▸ **WHAT THE EXERCISE ASKS**
From the line that contains "(** * relie: the" through the line that contains "[bin/youtube_downloader_V3.4.py], embedded in", output every line of the listing below exactly and leave out all the rest.

▸ **DATA SHOWN**

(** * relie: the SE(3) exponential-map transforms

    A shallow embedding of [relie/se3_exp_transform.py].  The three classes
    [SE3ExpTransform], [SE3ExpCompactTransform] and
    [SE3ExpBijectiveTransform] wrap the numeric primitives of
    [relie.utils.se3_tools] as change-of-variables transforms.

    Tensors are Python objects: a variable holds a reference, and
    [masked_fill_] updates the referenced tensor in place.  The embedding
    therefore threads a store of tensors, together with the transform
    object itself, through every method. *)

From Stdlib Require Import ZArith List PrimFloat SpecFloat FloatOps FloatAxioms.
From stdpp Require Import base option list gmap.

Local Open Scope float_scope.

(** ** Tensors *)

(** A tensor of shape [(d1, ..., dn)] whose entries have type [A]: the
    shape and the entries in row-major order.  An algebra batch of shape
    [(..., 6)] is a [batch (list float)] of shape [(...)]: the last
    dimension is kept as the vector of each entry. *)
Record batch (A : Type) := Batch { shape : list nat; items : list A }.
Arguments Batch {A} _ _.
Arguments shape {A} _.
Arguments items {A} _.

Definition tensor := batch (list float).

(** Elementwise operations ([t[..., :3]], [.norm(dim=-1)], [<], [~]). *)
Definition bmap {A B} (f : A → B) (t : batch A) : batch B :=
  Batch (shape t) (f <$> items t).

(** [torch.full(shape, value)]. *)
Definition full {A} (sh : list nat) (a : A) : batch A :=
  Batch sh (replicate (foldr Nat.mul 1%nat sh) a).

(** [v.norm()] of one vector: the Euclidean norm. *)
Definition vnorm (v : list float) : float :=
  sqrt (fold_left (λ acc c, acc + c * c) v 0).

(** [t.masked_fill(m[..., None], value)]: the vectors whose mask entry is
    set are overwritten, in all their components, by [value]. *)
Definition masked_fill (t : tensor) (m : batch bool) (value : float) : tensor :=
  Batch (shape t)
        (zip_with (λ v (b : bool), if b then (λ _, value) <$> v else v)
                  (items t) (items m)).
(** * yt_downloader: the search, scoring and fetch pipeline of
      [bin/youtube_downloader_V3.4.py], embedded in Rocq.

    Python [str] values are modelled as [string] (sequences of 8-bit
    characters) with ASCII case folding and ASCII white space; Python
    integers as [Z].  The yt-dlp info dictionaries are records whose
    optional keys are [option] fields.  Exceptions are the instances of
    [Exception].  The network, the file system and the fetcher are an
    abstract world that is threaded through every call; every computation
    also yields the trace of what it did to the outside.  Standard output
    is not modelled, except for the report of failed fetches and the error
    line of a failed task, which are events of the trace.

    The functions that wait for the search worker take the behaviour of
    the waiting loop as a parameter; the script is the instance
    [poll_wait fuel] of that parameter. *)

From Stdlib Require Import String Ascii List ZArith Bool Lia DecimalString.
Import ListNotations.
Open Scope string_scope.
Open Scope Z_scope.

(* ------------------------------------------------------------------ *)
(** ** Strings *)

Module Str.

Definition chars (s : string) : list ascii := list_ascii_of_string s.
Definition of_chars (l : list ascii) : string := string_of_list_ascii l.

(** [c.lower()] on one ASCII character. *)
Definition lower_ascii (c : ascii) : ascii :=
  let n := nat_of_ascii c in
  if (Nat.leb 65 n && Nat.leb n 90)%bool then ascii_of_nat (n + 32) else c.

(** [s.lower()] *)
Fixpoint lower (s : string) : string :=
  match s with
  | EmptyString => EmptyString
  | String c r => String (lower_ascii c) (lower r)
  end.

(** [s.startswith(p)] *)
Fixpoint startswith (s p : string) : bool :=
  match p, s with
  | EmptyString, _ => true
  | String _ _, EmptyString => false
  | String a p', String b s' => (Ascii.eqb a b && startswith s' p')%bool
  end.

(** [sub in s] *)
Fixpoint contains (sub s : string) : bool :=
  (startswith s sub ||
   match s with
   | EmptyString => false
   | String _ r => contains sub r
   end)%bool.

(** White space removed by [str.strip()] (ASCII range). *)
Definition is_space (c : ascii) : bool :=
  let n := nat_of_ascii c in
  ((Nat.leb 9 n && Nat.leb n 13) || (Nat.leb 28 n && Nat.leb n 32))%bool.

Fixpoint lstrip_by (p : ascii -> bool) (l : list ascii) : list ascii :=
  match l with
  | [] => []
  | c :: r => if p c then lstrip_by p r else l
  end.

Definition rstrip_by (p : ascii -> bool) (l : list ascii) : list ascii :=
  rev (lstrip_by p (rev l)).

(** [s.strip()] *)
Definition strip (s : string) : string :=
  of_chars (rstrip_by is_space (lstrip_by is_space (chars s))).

...

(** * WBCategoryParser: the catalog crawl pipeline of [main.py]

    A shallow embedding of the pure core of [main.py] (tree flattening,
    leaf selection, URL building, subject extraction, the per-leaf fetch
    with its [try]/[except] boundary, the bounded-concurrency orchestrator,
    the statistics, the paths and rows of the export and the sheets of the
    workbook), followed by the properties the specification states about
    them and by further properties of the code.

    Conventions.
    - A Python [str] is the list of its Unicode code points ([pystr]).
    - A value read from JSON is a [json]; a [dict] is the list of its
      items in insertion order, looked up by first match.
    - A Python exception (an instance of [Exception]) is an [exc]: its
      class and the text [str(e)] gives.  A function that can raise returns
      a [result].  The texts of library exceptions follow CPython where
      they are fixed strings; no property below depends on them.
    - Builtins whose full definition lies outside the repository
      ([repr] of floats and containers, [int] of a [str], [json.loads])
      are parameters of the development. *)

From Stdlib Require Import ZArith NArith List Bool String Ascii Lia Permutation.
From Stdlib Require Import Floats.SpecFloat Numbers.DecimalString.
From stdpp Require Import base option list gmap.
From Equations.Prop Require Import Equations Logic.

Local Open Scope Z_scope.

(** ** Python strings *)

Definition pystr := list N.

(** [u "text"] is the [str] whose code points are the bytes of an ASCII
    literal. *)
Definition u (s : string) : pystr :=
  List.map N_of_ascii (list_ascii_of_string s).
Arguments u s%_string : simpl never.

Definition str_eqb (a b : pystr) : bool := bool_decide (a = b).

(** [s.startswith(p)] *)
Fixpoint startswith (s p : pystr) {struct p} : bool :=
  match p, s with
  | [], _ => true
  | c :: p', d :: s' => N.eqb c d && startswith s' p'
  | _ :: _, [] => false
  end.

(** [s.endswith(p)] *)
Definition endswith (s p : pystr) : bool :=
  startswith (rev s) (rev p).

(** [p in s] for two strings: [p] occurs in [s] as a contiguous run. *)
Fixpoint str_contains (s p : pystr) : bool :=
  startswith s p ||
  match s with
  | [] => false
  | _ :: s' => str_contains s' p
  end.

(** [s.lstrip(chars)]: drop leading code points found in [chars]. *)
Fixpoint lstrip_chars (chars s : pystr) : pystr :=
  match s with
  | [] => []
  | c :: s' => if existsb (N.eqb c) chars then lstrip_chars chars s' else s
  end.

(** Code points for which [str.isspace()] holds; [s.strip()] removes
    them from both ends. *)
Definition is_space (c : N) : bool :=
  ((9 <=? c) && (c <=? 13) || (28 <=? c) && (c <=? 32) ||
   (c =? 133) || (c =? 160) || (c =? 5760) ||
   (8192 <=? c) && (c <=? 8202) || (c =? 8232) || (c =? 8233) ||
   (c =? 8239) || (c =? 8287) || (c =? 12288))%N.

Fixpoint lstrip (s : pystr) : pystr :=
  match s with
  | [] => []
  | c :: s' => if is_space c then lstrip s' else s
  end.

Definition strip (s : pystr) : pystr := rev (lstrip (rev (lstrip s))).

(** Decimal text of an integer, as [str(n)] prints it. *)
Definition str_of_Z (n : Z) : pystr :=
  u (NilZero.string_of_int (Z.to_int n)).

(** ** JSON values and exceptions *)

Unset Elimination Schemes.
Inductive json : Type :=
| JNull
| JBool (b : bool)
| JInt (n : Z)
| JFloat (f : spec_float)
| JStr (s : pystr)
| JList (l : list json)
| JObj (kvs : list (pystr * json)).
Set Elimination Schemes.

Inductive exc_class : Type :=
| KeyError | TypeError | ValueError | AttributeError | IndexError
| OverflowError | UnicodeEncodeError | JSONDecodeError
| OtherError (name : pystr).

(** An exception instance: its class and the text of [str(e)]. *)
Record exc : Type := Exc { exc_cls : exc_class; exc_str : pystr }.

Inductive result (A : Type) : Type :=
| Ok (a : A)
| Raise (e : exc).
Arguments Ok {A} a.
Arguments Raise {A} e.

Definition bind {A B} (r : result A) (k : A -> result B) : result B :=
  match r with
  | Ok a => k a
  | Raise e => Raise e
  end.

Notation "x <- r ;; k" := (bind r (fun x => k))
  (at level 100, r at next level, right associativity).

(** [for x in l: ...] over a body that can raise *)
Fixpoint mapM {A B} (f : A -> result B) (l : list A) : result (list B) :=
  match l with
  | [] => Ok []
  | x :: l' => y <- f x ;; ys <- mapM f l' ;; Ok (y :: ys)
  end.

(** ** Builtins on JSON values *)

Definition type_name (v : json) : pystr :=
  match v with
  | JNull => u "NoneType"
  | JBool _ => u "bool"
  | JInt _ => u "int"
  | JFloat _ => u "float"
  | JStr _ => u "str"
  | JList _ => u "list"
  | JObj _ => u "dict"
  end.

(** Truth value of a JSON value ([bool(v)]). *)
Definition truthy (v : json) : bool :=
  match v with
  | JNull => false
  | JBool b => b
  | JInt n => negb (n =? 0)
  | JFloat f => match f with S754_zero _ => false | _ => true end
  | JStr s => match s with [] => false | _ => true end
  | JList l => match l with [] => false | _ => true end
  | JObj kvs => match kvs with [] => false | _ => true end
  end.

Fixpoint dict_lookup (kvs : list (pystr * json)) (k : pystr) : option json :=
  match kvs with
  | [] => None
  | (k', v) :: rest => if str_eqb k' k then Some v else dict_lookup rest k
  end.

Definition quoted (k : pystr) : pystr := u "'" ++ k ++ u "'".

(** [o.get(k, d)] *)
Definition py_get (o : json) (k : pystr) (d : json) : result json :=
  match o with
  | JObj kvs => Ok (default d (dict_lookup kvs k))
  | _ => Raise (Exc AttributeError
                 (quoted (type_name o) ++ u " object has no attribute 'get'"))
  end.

▸ **EXERCISE RESULT**
(** * relie: the SE(3) exponential-map transforms

    A shallow embedding of [relie/se3_exp_transform.py].  The three classes
    [SE3ExpTransform], [SE3ExpCompactTransform] and
    [SE3ExpBijectiveTransform] wrap the numeric primitives of
    [relie.utils.se3_tools] as change-of-variables transforms.

    Tensors are Python objects: a variable holds a reference, and
    [masked_fill_] updates the referenced tensor in place.  The embedding
    therefore threads a store of tensors, together with the transform
    object itself, through every method. *)

From Stdlib Require Import ZArith List PrimFloat SpecFloat FloatOps FloatAxioms.
From stdpp Require Import base option list gmap.

Local Open Scope float_scope.

(** ** Tensors *)

(** A tensor of shape [(d1, ..., dn)] whose entries have type [A]: the
    shape and the entries in row-major order.  An algebra batch of shape
    [(..., 6)] is a [batch (list float)] of shape [(...)]: the last
    dimension is kept as the vector of each entry. *)
Record batch (A : Type) := Batch { shape : list nat; items : list A }.
Arguments Batch {A} _ _.
Arguments shape {A} _.
Arguments items {A} _.

Definition tensor := batch (list float).

(** Elementwise operations ([t[..., :3]], [.norm(dim=-1)], [<], [~]). *)
Definition bmap {A B} (f : A → B) (t : batch A) : batch B :=
  Batch (shape t) (f <$> items t).

(** [torch.full(shape, value)]. *)
Definition full {A} (sh : list nat) (a : A) : batch A :=
  Batch sh (replicate (foldr Nat.mul 1%nat sh) a).

(** [v.norm()] of one vector: the Euclidean norm. *)
Definition vnorm (v : list float) : float :=
  sqrt (fold_left (λ acc c, acc + c * c) v 0).

(** [t.masked_fill(m[..., None], value)]: the vectors whose mask entry is
    set are overwritten, in all their components, by [value]. *)
Definition masked_fill (t : tensor) (m : batch bool) (value : float) : tensor :=
  Batch (shape t)
        (zip_with (λ v (b : bool), if b then (λ _, value) <$> v else v)
                  (items t) (items m)).
(** * yt_downloader: the search, scoring and fetch pipeline of
      [bin/youtube_downloader_V3.4.py], embedded in Rocq.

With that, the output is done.